[RECORDS TO PROCESS Boundary: Start]
(* ===== verification/Aof.v ===== *)
(** * The append only file (aof.c, server.c)

    The server's side of persistence by an append only log: buffering and
    flushing, the rewrite in the background by a child and its completion, the
    manifest on disk, the deletion of history files, the switch of the log on and
    off, and the restart.  Every function is a program over the system calls of
    AofFs.v.

    The text of the log and its loader are those of AofFile.v, the manifest that
    of AofManifest.v.  Parameters, besides those of AofFile.v: [dump d] is the
    contents of the file that rewriteAppendOnlyFile writes for the dataset [d].

    Not here: statistics and log messages, the replication offsets that bio.c
    reports, [aof_current_size] and [aof_rewrite_base_size], which only decide
    when an automatic rewrite starts.

    The theorems about these programs are in AofDurable.v. *)

From Stdlib Require Import String.
From stdpp Require Import gmap.
From S2P Require Import Prelude Util Sds SdsText AofFile AofManifest AofFs.

#[local] Set Default Proof Using "Type".
#[local] Open Scope prog_scope.

Inductive aof_mode := AOF_OFF | AOF_ON | AOF_WAIT_REWRITE.

#[global] Instance aof_mode_eq_dec : EqDecision aof_mode.
Proof. solve_decision. Defined.

Inductive fsync_policy := AOF_FSYNC_NO | AOF_FSYNC_ALWAYS | AOF_FSYNC_EVERYSEC.

#[global] Instance fsync_policy_eq_dec : EqDecision fsync_policy.
Proof. solve_decision. Defined.

(** The directives. *)
Record config := Config {
  aof_filename : bytes;
  aof_fsync : fsync_policy;
  aof_use_rdb_preamble : bool;
  aof_load_truncated : bool;
  aof_disable_auto_gc : bool;
  aof_no_fsync_on_rewrite : bool;
  aof_timestamp_enabled : bool;
  dbnum : Z;
}.

(** The time, and [bioPendingJobsOfType(BIO_AOF_FSYNC) != 0]. *)
Record env := Env { unixtime : Z; fsync_in_progress : bool }.

(** [child_type] and [child_pid]; the child of a rewrite has the dataset of the
    moment of the fork. *)
Inductive child_state (D : Type) := NoChild | AofChild (pid : Z) (snapshot : D) | OtherChild.
Arguments NoChild {D}.
Arguments AofChild {D}.
Arguments OtherChild {D}.

(** The times and offsets of fsync. *)
Record sync_state := SyncState { aof_last_fsync : Z; aof_last_incr_fsync_offset : Z; aof_flush_postponed_start : Z }.

(** [struct redisServer], as far as it concerns the log.  [aof_fd] is -1 when no
    file is open. *)
Record server (D : Type) := Server {
  aof_state : aof_mode;
  aof_fd : Z;
  aof_buf : bytes;
  aof_feed : feed_state;
  aof_manifest : aofManifest;
  aof_last_incr_size : Z;
  aof_last_write_ok : bool;
  aof_sync : sync_state;
  child : child_state D;
  aof_lastbgrewrite_ok : bool;
  aofrw_failures : Z;
  aof_rewrite_scheduled : bool;
  dataset : D;
}.
Arguments Server {D}.
Arguments aof_state {D}.
Arguments aof_fd {D}.
Arguments aof_buf {D}.
Arguments aof_feed {D}.
Arguments aof_manifest {D}.
Arguments aof_last_incr_size {D}.
Arguments aof_last_write_ok {D}.
Arguments aof_sync {D}.
Arguments child {D}.
Arguments aof_lastbgrewrite_ok {D}.
Arguments aofrw_failures {D}.
Arguments aof_rewrite_scheduled {D}.
Arguments dataset {D}.

(** Assignments to the fields. *)
Section setters.
Context {D : Type}.
Implicit Type st : server D.

Definition set_state st x := let 'Server _ b c d e f g h i j k l m := st in Server x b c d e f g h i j k l m.
Definition set_fd st x := let 'Server a _ c d e f g h i j k l m := st in Server a x c d e f g h i j k l m.
Definition set_buf st x := let 'Server a b _ d e f g h i j k l m := st in Server a b x d e f g h i j k l m.
Definition set_feed st x := let 'Server a b c _ e f g h i j k l m := st in Server a b c x e f g h i j k l m.
Definition set_manifest st x := let 'Server a b c d _ f g h i j k l m := st in Server a b c d x f g h i j k l m.
Definition set_size st x := let 'Server a b c d e _ g h i j k l m := st in Server a b c d e x g h i j k l m.
Definition set_write_ok st x := let 'Server a b c d e f _ h i j k l m := st in Server a b c d e f x h i j k l m.
Definition set_sync st x := let 'Server a b c d e f g _ i j k l m := st in Server a b c d e f g x i j k l m.
Definition set_child st x := let 'Server a b c d e f g h _ j k l m := st in Server a b c d e f g h x j k l m.
Definition set_rewrite_ok st x := let 'Server a b c d e f g h i _ k l m := st in Server a b c d e f g h i x k l m.
Definition set_failures st x := let 'Server a b c d e f g h i j _ l m := st in Server a b c d e f g h i j x l m.
Definition set_scheduled st x := let 'Server a b c d e f g h i j k _ m := st in Server a b c d e f g h i j k x m.
Definition set_dataset st x := let 'Server a b c d e f g h i j k l _ := st in Server a b c d e f g h i j k l x.
End setters.

Section aof.
Context {D : Type} (exec : D -> Z -> args -> D) (lookup : args -> option proc) (rdb_load : D -> bytes -> option (D * bytes)).
Variables (dump : D -> bytes) (no_data : D) (junk : nat -> Z) (cfg : config).
Notation server := (server D).

Notation fn := (aof_filename cfg).
Definition in_dir (name : bytes) : path := (true, name).
Definition in_cwd (name : bytes) : path := (false, name).

(** ** The manifest on disk *)

(** The loop of [writeAofManifestFile]; a write gives at least one byte. *)
Fixpoint write_manifest (fuel : nat) (fd : Z) (buf : bytes) : prog bool :=
  if decide (buf = []) then Ret true
  else
    match fuel with
    | O => Abort
    | S fuel =>
        a <- syscall (CWrite fd buf);;
        match a with ANum n => write_manifest fuel fd (drop (Z.to_nat n) buf) | _ => Ret false end
    end.

(** [true] is C_OK. *)
Definition writeAofManifestFile (buf : bytes) : prog bool :=
  let am := in_dir (getAofManifestFileName fn) in
  let tmp_am := in_dir (getTempAofManifestFileName fn) in
  a <- syscall (COpen tmp_am true false);;
  match a with
  | ANum fd =>
      ret <- (ok <- write_manifest (length buf) fd buf;;
              if negb ok then Ret false
              else
                a <- syscall (CFsync fd);;
                if is_err a then Ret false
                else
                  a <- syscall (CRename tmp_am am);;
                  if is_err a then Ret false
                  else
                    a <- syscall CFsyncDir;;
                    Ret (negb (is_err a)));;
      syscall (CClose fd);;
      Ret ret
  | _ => Ret false
  end.

Definition set_dirty (am : aofManifest) (d : bool) : aofManifest :=
  AofManifest (base_aof_info am) (incr_aof_list am) (history_aof_list am) (curr_base_file_seq am) (curr_incr_file_seq am) d.

Definition persistAofManifest (am : aofManifest) : prog (bool * aofManifest) :=
  if negb (dirty am) then Ret (true, am)
  else
    amstr <- lift (getAofManifestAsString am);;
    ret <- writeAofManifestFile amstr;;
    Ret (ret, if ret then set_dirty am false else am).

(** [exit(1)] on an error of the file.  [fileExist] takes every error of [stat]
    for a missing file; a directory that does not exist has no manifest. *)
Definition aofLoadManifestFromDisk : prog aofManifest :=
  let am_filepath := in_dir (getAofManifestFileName fn) in
  a <- syscall (CStat am_filepath);;
  if is_err a then Ret aofManifestCreate
  else
    a <- syscall (CRead am_filepath);;
    match a with
    | AData text =>
        r <- lift (aofLoadManifestFromFile text);;
        match r with inl _ => Exit | inr am => Ret am end
    | _ => Exit
    end.

(** The loop over the history list. *)
Fixpoint unlink_all (l : list aofInfo) : prog unit :=
  match l with
  | [] => Ret tt
  | ai :: l =>
      lift (assert (file_type ai = AOF_FILE_TYPE_HIST));;
      syscall (CUnlink (in_dir (file_name ai)));;
      unlink_all l
  end.

Definition aofDelHistoryFiles (st : server) : prog (bool * server) :=
  let am := aof_manifest st in
  if decide (aof_disable_auto_gc cfg = true \/ history_aof_list am = []) then Ret (true, st)
  else
    unlink_all (history_aof_list am);;
    let am := AofManifest (base_aof_info am) (incr_aof_list am) [] (curr_base_file_seq am) (curr_incr_file_seq am) true in
    '(ret, am) <- persistAofManifest am;;
    Ret (ret, set_manifest st am).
[RECORDS TO PROCESS Boundary: End]
Check each line of the entries above for the word "writeAofManifestFile". List the ones that have it.

▸ **SOLUTION TO THE PROBLEM**
(** The loop of [writeAofManifestFile]; a write gives at least one byte. *)
Definition writeAofManifestFile (buf : bytes) : prog bool :=
    ret <- writeAofManifestFile amstr;;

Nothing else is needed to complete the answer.